В одном только сезоне 1897-1898 года 12 ноября проходит премьера «Хованщины», для которой Коровин делает костюмы и пишет вместе с С.В.Малютиным декорации по эскизам А.Васнецова, 20-го того же месяца - «Орфей», декорации для которого выполняются Коровиным по эскизам В.Д.Поленова.
Наконец, 26 декабря проходит целиком в коровинском оформлении «Садко», ставший настоящей сенсацией Москвы.

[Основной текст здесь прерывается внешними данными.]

(** * js-util/query: the predicate tree, its utilities and its type registry

    A shallow embedding of the TypeScript sources

    - [util/fetchNestedValue.ts], [util/getFieldValue.ts],
    - [QueryType.ts] (the enum and [QueryTypeHelper]),
    - [Query.ts] (the abstract root class),
    - [ConditionBase.ts] and [CombinationBase.ts],

    followed by the properties proved about them.

    Read-only operations ([test], [queryArgumentsArray], ...) are functions
    over the tree of nodes.  Operations that depend on object identity and
    on mutation in place are written over an explicit store: [replaceQuery]
    over a heap of query objects, [keyValuesMap] over a heap of [Map]
    objects, [fetchNestedValue] returns the path array as the call leaves it,
    and the registry threads its two lazily built static tables. *)

From Stdlib Require Import ZArith Ascii String List Bool Lia.
From stdpp Require Import base option list gmap strings pretty.

#[local] Set Warnings "-register-all".

Open Scope string_scope.
Open Scope list_scope.

(** ** JavaScript values *)

Module JS.

(** The values a candidate, an argument or a path step can be.  Numbers are
    the integral ones ([NaN], infinities and fractions are not represented).
    An object carries its identity [ref]; [props] lists the members that a
    read [obj[key]] can see (a key that is not listed reads as [undefined]).
    A [Map] has, apart from that, its entries in insertion order.

    There are no functions among the values.  So [props] lists the
    members of its own that an object or a [Map] has, data all of them;
    what it inherits from its prototype, which is methods but for the
    [size] of a [Map], is not listed.  The entries of a [Map] have
    distinct keys. *)
Inductive Value : Type :=
| VUndefined
| VNull
| VBool (b : bool)
| VNum (n : Z)
| VStr (s : string)
| VObject (ref : nat) (props : list (string * Value))
| VMap (ref : nat) (entries : list (Value * Value)) (props : list (string * Value)).

(** [a === b]: primitives by value, objects by identity. *)
Definition strict_eq (a b : Value) : bool :=
  match a, b with
  | VUndefined, VUndefined => true
  | VNull, VNull => true
  | VBool x, VBool y => Bool.eqb x y
  | VNum x, VNum y => Z.eqb x y
  | VStr x, VStr y => String.eqb x y
  | VObject r _, VObject r' _ => Nat.eqb r r'
  | VMap r _ _, VMap r' _ _ => Nat.eqb r r'
  | _, _ => false
  end.

(** [v == null]: true of [null] and of [undefined] only. *)
Definition loose_null (v : Value) : bool :=
  match v with
  | VUndefined | VNull => true
  | _ => false
  end.

(** Truthiness of a string ([!s] is [negb (truthy_str s)]). *)
Definition truthy_str (s : string) : bool :=
  match s with
  | EmptyString => false
  | _ => true
  end.

(** A value of static type [string | null]: [None] is [null]. *)
Definition truthy_ostr (s : option string) : bool :=
  match s with
  | Some s => truthy_str s
  | None => false
  end.

(** The member under [key] among those of [props], [undefined] when there
    is none. *)
Fixpoint assoc (key : string) (props : list (string * Value)) : Value :=
  match props with
  | [] => VUndefined
  | (k, v) :: rest => if String.eqb k key then v else assoc key rest
  end.

(** The member under [key] among those of [props], if there is one. *)
Fixpoint own (key : string) (props : list (string * Value)) : option Value :=
  match props with
  | [] => None
  | (k, v) :: rest => if String.eqb k key then Some v else own key rest
  end.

Один из участников постановки вспоминал:
«В подводное царство спустилось страшное глазастое чудище; оно качалось и вращало глазами, распуская огромные плавники, дно было затянуто морскими водорослями, в пролетах светились морские звезды и проплывали через сцену затейливые рыбы и разнообразные морские обитатели причудливых форм и красок; освещенное морское дно казалось волшебным царством, где на самом деле Садко повенчается с царевной Волховой,- так верилось, ибо картина зачаровывала. Не менее колоритным и красочным зрелищем получилось «Торжище» с расписными, резьбой украшенными, кораблями.

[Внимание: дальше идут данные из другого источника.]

(** So a stored probability plus a numeric delta is never NaN. *)
Lemma add_in_unit_not_nan p d :
  in_unit p = true → PrimFloat.is_nan d = false →
  PrimFloat.is_nan (PrimFloat.add p d) = false.
Proof.
  intros Hp Hd. apply is_nan_Prim2SF. rewrite add_spec.
  apply SFadd_not_nan; [by apply in_unit_finite|by apply is_nan_Prim2SF].
Qed.

End FloatSums.

(** ** The store over runs of calls *)

Section StoreRunProperties.

Import Statepb Store StoreRun.

(** [ApplyDelta] leaves the other seeds of the store as they are. *)
Lemma lookup_ApplyDelta_ne s seed r c d ts seed' :
  seed' ≠ seed → (ApplyDelta s seed r c d ts).1 !! seed' = s !! seed'.
Proof. intros H. unfold ApplyDelta. cbn [fst]. by rewrite lookup_insert_ne. Qed.

(** X1: [ApplyDelta] changes the one bucket it is called for and nothing
    else: every other address reads as before, every other seed keeps its
    map and its [GetSeed] listing, and the only top-level key the call can
    add is its own seed. *)
Theorem ApplyDelta_touches_one_bucket s seed r c d ts :
  (∀ seed' r' c', (seed', r', c') ≠ (seed, r, c) →
     bucketAt (ApplyDelta s seed r c d ts).1 seed' r' c' = bucketAt s seed' r' c') ∧
  (∀ seed', seed' ≠ seed →
     (ApplyDelta s seed r c d ts).1 !! seed' = s !! seed' ∧
     GetSeed (ApplyDelta s seed r c d ts).1 seed' = GetSeed s seed') ∧
  dom (ApplyDelta s seed r c d ts).1 = {[seed]} ∪ dom s.
Proof.
  split; [|split].
  - intros seed' r' c' Hne. rewrite bucketAt_ApplyDelta.
    rewrite decide_False; [done|]. intros (-> & -> & ->). done.
  - intros seed' Hne. split; [by apply lookup_ApplyDelta_ne|].
    unfold GetSeed. by rewrite lookup_ApplyDelta_ne.
  - unfold ApplyDelta. cbn [fst]. by rewrite dom_insert_L.
Qed.

(** Neither kind of call puts a bucket under an address it does not name. *)
Lemma well_keyed_step s o : well_keyed s → well_keyed (step s o).
Proof.
  intros Hs seed r c b. destruct o as [d|cut]; cbn [step].
  - rewrite bucketAt_ApplyDelta. case_decide as Heq; [|apply Hs].
    destruct Heq as (-> & -> & ->). intros Hb.
    assert (b = (ApplyDelta s (d_seed d) (d_row d) (d_col d) (d_prob d) (d_ts d)).2)
      as -> by congruence.
    rewrite ApplyDelta_returned. cbn [RowId ColId].
    destruct (bucketAt s (d_seed d) (d_row d) (d_col d)) as [b0|] eqn:E; [|done].
    cbn. by apply Hs in E.
  - rewrite bucketAt_EvictBefore. case_match; [done|apply Hs].
Qed.

(** The empty store is well keyed. *)
Lemma well_keyed_empty : well_keyed ∅.
Proof. intros seed r c b. unfold bucketAt, colsOf, rowsOf. by rewrite !lookup_empty. Qed.

(** So is every store a run of calls leads to from a well-keyed one. *)
Lemma well_keyed_run s ops : well_keyed s → well_keyed (run s ops).
Proof.
  revert s. induction ops as [|o ops IH]; intros s Hs; [done|].
  cbn [run foldl]. apply IH. by apply well_keyed_step.
Qed.

(** [GetSeed] as a bind over the rows of the seed. *)
Lemma GetSeed_bind s seed seedMap :
  s !! seed = Some seedMap →
  GetSeed s seed = map_to_list seedMap ≫= λ rm, copyBucket <$> (map_to_list rm.2).*2.
Proof.
  intros E. unfold GetSeed. rewrite E.
  generalize (map_to_list seedMap). intros l.
  induction l as [|[r m] l IH]; [done|]. cbn. by rewrite IH.
Qed.

(** In a well-keyed store [GetSeed] lists no address twice. *)
Lemma GetSeed_NoDup_addresses s seed :
  well_keyed s → NoDup (address <$> GetSeed s seed).
Proof.
  intros Hs. apply NoDup_fmap_2_strong.
  - intros b1 b2 [r1 [c1 H1]]%elem_of_GetSeed [r2 [c2 H2]]%elem_of_GetSeed Ha.
    destruct (Hs _ _ _ _ H1) as [Hr1 Hc1], (Hs _ _ _ _ H2) as [Hr2 Hc2].
    unfold address in Ha. injection Ha as Er Ec.
    assert (r1 = r2) as -> by congruence. assert (c1 = c2) as -> by congruence.
    congruence.
  - destruct (s !! seed) as [seedMap|] eqn:E; [|unfold GetSeed; rewrite E; constructor].
    rewrite (GetSeed_bind _ _ _ E). apply NoDup_bind.
    + intros [r1 m1] [r2 m2] b Hm1%elem_of_map_to_list Hm2%elem_of_map_to_list Hb1 Hb2.
      cbn in Hb1, Hb2.
      apply list_elem_of_fmap in Hb1 as [b1 [-> Hb1]], Hb2 as [b2 [Hb Hb2]].
      apply list_elem_of_fmap in Hb1 as [[c1 b1'] [-> Hb1]], Hb2 as [[c2 b2'] [-> Hb2]].
      apply elem_of_map_to_list in Hb1, Hb2. cbn in *. rewrite !copyBucket_id in Hb. subst b2'.
      assert (H1 : bucketAt s seed r1 c1 = Some b1').
      { unfold bucketAt, colsOf, rowsOf. rewrite E. cbn. rewrite Hm1. done. }
      assert (H2 : bucketAt s seed r2 c2 = Some b1').
      { unfold bucketAt, colsOf, rowsOf. rewrite E. cbn. rewrite Hm2. done. }
      destruct (Hs _ _ _ _ H1) as [Hr1 _], (Hs _ _ _ _ H2) as [Hr2 _].
      assert (r1 = r2) as -> by congruence. f_equal. congruence.
    + intros [r m] Hm%elem_of_map_to_list. cbn.
      apply NoDup_fmap_2_strong.
      * intros b1 b2 Hb1 Hb2. by rewrite !copyBucket_id.
      * apply NoDup_fmap_2_strong; [|apply NoDup_map_to_list].
        intros [c1 b1] [c2 b2] H1%elem_of_map_to_list H2%elem_of_map_to_list Heq.
        cbn in Heq. subst b2.
        assert (B1 : bucketAt s seed r c1 = Some b1).
        { unfold bucketAt, colsOf, rowsOf. rewrite E. cbn. rewrite Hm. done. }
        assert (B2 : bucketAt s seed r c2 = Some b1).
        { unfold bucketAt, colsOf, rowsOf. rewrite E. cbn. rewrite Hm. done. }
        destruct (Hs _ _ _ _ B1) as [_ Hc1], (Hs _ _ _ _ B2) as [_ Hc2].
        f_equal. congruence.
    + apply NoDup_map_to_list.
Qed.

(** X2: in every store reached from the empty one by [ApplyDelta] and
    [EvictBefore] calls, each bucket carries the row and column it is stored
    under; [GetSeed] lists no address twice, and lists a bucket exactly when
    the store holds it at the address the bucket names. *)
Theorem store_buckets_sit_under_their_address (ops : list op) (seed : Z) :
  well_keyed (run ∅ ops) ∧
  NoDup (address <$> GetSeed (run ∅ ops) seed) ∧
  (∀ b, b ∈ GetSeed (run ∅ ops) seed ↔
        bucketAt (run ∅ ops) seed (RowId b) (ColId b) = Some b).
Proof.
  pose proof (well_keyed_run ∅ ops well_keyed_empty) as Hk.
  split; [done|]. split; [by apply GetSeed_NoDup_addresses|].
  intros b. rewrite elem_of_GetSeed. split; [|eauto].
  intros (r & c & H). by destruct (Hk _ _ _ _ H) as [-> ->].
Qed.

(** A call with a numeric delta, or an eviction, keeps the probabilities in
    the unit interval. *)
Lemma in_unit_step s o :
  probabilities_in_unit s → numeric o = true → probabilities_in_unit (step s o).
Proof.
  intros Hs Ho seed r c b. destruct o as [d|cut]; cbn [step numeric] in *.
  - rewrite bucketAt_ApplyDelta. case_decide as Heq; [|apply Hs].
    intros Hb.
    assert (b = (ApplyDelta s (d_seed d) (d_row d) (d_col d) (d_prob d) (d_ts d)).2)
      as -> by congruence.
    apply ApplyDelta_in_unit.
    apply negb_true_iff in Ho. apply add_in_unit_not_nan; [|done].
    unfold oldProb, probAt.
    destruct (bucketAt s (d_seed d) (d_row d) (d_col d)) as [b0|] eqn:E; [|done].
    cbn. by apply Hs in E.
  - rewrite bucketAt_EvictBefore. case_match; [done|apply Hs].
Qed.

(** X3: as long as no delta is NaN, every probability in a store reached
    from the empty one by [ApplyDelta] and [EvictBefore] calls lies in
    [0,1], infinite deltas included. *)
Theorem numeric_deltas_keep_probabilities_in_unit (ops : list op) :
  forallb numeric ops = true → probabilities_in_unit (run ∅ ops).
Proof.
  assert (H : ∀ s, probabilities_in_unit s → forallb numeric ops = true →
                   probabilities_in_unit (run s ops)).
  { induction ops as [|o ops IH]; intros s Hs Hn; [done|].
    cbn [forallb] in Hn. apply andb_prop in Hn as [Ho Hn]. cbn [run foldl]. apply IH; [|done].
    by apply in_unit_step. }
  apply H. intros seed r c b. unfold bucketAt, colsOf, rowsOf. by rewrite !lookup_empty.
Qed.

(** The sample run has numeric deltas only; the bucket of seed 9 is in [0,1]. *)
Lemma numeric_witness :
  forallb numeric sampleRun = true ∧
  ∀ b, b ∈ GetSeed (run ∅ sampleRun) 9 → in_unit (Prob b) = true.
Proof.
  assert (Hn : forallb numeric sampleRun = true) by (vm_compute; reflexivity).
  split; [exact Hn|]. intros b [r [c H]]%elem_of_GetSeed.
  exact (numeric_deltas_keep_probabilities_in_unit sampleRun Hn 9%Z r c b H).
Defined.

(** The timestamp an address has after a run of calls is the largest among
    the old one and those of the calls for that address. *)
Lemma oldTime_applyAll_latest ds : ∀ s seed r c,
  oldTime (applyAll s ds).1 seed r c = latest seed r c (oldTime s seed r c) ds.
Proof.
  induction ds as [|d ds IH]; intros s seed r c; [done|].
  cbn [applyAll]. destruct (ApplyDelta _ _ _ _ _ _) as [s1 b] eqn:E1.
  specialize (IH s1 seed r c). destruct (applyAll s1 ds) as [s2 bs]. cbn [fst] in *.
  rewrite IH. unfold latest. cbn [foldl]. f_equal.
  pose proof (oldTime_ApplyDelta s (d_seed d) (d_row d) (d_col d) (d_prob d) (d_ts d) seed r c) as H.
  rewrite E1 in H. cbn [fst] in H. rewrite H.
  destruct (decide (seed = d_seed d ∧ r = d_row d ∧ c = d_col d)) as [(-> & -> & ->)|Hn].
  - by rewrite decide_True.
  - rewrite decide_False; [done|]. intros (? & ? & ?). apply Hn. done.
Qed.

(** That maximum does not depend on the order of the calls. *)
Lemma latest_permutation seed r c ds ds' :
  ds ≡ₚ ds' → ∀ t0, latest seed r c t0 ds = latest seed r c t0 ds'.
Proof.
  unfold latest. induction 1 as [|x l l' _ IH|x y l|l1 l2 l3 _ IH1 _ IH2]; intros t0.
  - done.
  - cbn. apply IH.
  - cbn. f_equal. repeat case_decide; lia.
  - by rewrite IH1.
Qed.

(** X4: the timestamp a bucket ends up with does not depend on the order in
    which the deltas arrive: two runs of the same [ApplyDelta] calls in
    different orders leave the same timestamp at every address, namely the
    largest of the old timestamp and the timestamps of the calls for that
    address. *)
Theorem timestamps_ignore_arrival_order (s : buckets) (ds ds' : list Delta) (seed r c : Z) :
  ds ≡ₚ ds' →
  oldTime (applyAll s ds).1 seed r c = oldTime (applyAll s ds').1 seed r c ∧
  oldTime (applyAll s ds).1 seed r c = latest seed r c (oldTime s seed r c) ds.
Proof.
  intros Hp. rewrite !oldTime_applyAll_latest. split; [|done]. by apply latest_permutation.
Qed.

(** Two deltas for one bucket, newer first or older first. *)
Lemma timestamps_witness :
  [mkDelta 1 1 1 0.1 4000; mkDelta 1 1 1 0.1 3500] ≡ₚ
    [mkDelta 1 1 1 0.1 3500; mkDelta 1 1 1 0.1 4000] ∧
  oldTime (applyAll ∅ [mkDelta 1 1 1 0.1 4000; mkDelta 1 1 1 0.1 3500]).1 1 1 1 =
  oldTime (applyAll ∅ [mkDelta 1 1 1 0.1 3500; mkDelta 1 1 1 0.1 4000]).1 1 1 1.
Proof.
  assert (Hp : [mkDelta 1 1 1 0.1 4000; mkDelta 1 1 1 0.1 3500] ≡ₚ
               [mkDelta 1 1 1 0.1 3500; mkDelta 1 1 1 0.1 4000]) by apply perm_swap.
  split; [exact Hp|].
  exact (proj1 (timestamps_ignore_arrival_order ∅ _ _ 1 1 1 Hp)).
Defined.

(** The rows of a seed after [ApplyDelta]. *)
Lemma rowsOf_ApplyDelta s seed r c d ts seed' :
  rowsOf (ApplyDelta s seed r c d ts).1 seed' =
  if decide (seed' = seed)
  then <[r := <[c := (ApplyDelta s seed r c d ts).2]> (colsOf s seed r)]> (rowsOf s seed)
  else rowsOf s seed'.
Proof.
  unfold rowsOf at 1. unfold ApplyDelta. cbn [fst snd]. rewrite copyBucket_id.
  case_decide as H; [subst; by rewrite lookup_insert_eq|by rewrite lookup_insert_ne].
Qed.

(** The columns of a row after [ApplyDelta]. *)
Lemma colsOf_ApplyDelta s seed r c d ts seed' r' :
  colsOf (ApplyDelta s seed r c d ts).1 seed' r' =
  if decide (seed' = seed ∧ r' = r)
  then <[c := (ApplyDelta s seed r c d ts).2]> (colsOf s seed r)
  else colsOf s seed' r'.
Proof.
  unfold colsOf at 1. rewrite rowsOf_ApplyDelta.
  destruct (decide (seed' = seed)) as [->|Hs].
  - destruct (decide (r' = r)) as [->|Hr].
    + rewrite lookup_insert_eq. by rewrite decide_True.
    + rewrite lookup_insert_ne by done. rewrite decide_False; [done|]. by intros [_ ?].
  - rewrite decide_False; [done|]. by intros [? _].
Qed.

Красавец «Сокол-корабль», готовый к отплытию с Садко и его «дружиной хороброю» в чужие страны, давал яркий, солнечный, красочный аккорд, и сказка выливалась в необыкновенные, мажорные; радостные настроения...»
Но Коровин не ограничивается одним оформлением спектакля. Он видит его образ в действии и теперь деятельно начинает вмешиваться и в постановку, тем более что роль оперного режиссера продолжала оставаться ничтожной.
Певец В.С.Шкафер пишет: «В «Подводном царстве» художник К.А.Коровин и С.И.Мамонтов ввели «серпантин». Кто бы рискнул этот номер, взятый с. эстрады кафешантана Омона у французской этуали, пересадить на оперную сцену и его к месту и кстати использовать?..
Ритмические движения на разных плоскостях сцены танцующих фигур, очень картинно развевающиеся складки шелковых тканей, в своих преломляющихся тонах и линиях, освещенные светом прожекторов, давали иллюзию подлинной водной стихии, в момент торжества Морского царя... «Странно и непонятно,- рассуждали в публике,- такая интересная и большая опера «Садко» и не на сцене Большого театра!..»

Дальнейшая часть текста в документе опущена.